Work request: Give back exactly the lines of the entries below from the line with "(forall r ws, (i, r)" to the line with "intros i r0 Hr0. exists", inclusive, and only those.

── Data in this exercise ──

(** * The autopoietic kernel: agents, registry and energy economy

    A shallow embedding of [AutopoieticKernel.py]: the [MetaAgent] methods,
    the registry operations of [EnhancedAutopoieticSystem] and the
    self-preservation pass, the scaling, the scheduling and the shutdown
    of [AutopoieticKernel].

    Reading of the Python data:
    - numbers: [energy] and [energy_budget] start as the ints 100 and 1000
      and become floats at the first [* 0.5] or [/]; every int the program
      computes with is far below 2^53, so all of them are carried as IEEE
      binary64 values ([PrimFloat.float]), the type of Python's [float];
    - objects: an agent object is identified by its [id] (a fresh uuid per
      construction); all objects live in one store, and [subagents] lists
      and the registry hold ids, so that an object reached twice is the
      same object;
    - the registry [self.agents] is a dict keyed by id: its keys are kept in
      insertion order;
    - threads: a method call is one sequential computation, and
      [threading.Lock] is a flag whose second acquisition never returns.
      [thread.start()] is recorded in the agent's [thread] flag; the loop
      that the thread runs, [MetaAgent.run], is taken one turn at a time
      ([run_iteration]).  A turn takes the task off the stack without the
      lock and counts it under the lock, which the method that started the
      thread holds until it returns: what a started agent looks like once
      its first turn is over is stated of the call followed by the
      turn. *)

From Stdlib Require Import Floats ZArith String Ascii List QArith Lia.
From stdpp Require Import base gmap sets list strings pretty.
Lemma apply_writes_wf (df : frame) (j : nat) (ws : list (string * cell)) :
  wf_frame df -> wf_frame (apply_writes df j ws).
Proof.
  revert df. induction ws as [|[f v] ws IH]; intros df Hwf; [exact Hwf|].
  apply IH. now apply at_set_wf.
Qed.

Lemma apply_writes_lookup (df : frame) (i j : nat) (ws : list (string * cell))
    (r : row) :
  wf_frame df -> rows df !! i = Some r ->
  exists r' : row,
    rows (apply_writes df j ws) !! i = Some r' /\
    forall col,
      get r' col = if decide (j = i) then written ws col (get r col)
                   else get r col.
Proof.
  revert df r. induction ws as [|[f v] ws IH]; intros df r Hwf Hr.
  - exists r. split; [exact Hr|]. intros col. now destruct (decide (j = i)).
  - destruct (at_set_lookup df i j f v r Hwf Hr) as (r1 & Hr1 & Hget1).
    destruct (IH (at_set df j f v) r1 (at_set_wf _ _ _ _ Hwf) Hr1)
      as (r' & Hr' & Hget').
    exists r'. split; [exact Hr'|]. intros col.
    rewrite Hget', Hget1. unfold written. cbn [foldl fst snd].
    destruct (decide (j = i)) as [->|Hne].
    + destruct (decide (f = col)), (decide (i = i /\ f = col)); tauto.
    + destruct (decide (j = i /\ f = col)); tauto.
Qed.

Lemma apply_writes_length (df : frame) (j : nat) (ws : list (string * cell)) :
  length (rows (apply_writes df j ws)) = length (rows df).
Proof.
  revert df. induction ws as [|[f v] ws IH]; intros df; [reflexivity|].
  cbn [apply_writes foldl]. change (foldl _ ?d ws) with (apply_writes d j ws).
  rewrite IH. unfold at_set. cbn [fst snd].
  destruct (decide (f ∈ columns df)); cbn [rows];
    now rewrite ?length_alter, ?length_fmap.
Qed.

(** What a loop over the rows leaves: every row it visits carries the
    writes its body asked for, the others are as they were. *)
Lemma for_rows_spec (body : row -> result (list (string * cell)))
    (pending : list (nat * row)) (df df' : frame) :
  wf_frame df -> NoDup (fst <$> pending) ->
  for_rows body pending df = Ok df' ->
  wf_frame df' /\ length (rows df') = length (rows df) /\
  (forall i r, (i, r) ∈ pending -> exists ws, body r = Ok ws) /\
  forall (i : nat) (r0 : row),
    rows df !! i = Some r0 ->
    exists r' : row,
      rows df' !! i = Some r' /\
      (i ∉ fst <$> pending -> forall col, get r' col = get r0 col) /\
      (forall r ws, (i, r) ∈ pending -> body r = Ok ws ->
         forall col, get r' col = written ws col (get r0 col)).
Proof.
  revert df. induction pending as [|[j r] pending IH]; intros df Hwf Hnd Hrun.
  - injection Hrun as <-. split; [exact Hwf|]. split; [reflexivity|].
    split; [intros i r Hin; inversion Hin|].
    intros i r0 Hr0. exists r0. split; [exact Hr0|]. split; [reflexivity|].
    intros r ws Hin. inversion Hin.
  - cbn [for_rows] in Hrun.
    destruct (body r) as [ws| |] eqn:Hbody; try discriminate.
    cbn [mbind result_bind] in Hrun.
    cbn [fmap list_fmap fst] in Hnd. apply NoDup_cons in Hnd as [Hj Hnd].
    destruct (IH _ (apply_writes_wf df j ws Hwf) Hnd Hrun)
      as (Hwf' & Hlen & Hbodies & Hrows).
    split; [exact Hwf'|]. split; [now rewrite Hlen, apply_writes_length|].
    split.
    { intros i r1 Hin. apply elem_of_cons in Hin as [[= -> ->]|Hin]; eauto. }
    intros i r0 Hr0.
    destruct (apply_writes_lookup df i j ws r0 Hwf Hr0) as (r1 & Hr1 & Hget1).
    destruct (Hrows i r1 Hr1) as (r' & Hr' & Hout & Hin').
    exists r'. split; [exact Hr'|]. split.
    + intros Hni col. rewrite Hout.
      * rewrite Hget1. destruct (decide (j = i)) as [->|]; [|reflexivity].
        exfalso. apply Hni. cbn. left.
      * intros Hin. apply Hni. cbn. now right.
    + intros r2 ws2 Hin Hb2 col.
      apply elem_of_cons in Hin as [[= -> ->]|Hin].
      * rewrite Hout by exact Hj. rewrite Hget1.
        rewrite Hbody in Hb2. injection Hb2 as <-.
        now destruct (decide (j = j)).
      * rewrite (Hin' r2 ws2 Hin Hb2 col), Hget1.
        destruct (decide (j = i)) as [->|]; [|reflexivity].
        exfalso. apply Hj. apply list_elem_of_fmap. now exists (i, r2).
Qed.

───

Exercise solution:
      (forall r ws, (i, r) ∈ pending -> body r = Ok ws ->
         forall col, get r' col = written ws col (get r0 col)).
Proof.
  revert df. induction pending as [|[j r] pending IH]; intros df Hwf Hnd Hrun.
  - injection Hrun as <-. split; [exact Hwf|]. split; [reflexivity|].
    split; [intros i r Hin; inversion Hin|].
    intros i r0 Hr0. exists r0. split; [exact Hr0|]. split; [reflexivity|].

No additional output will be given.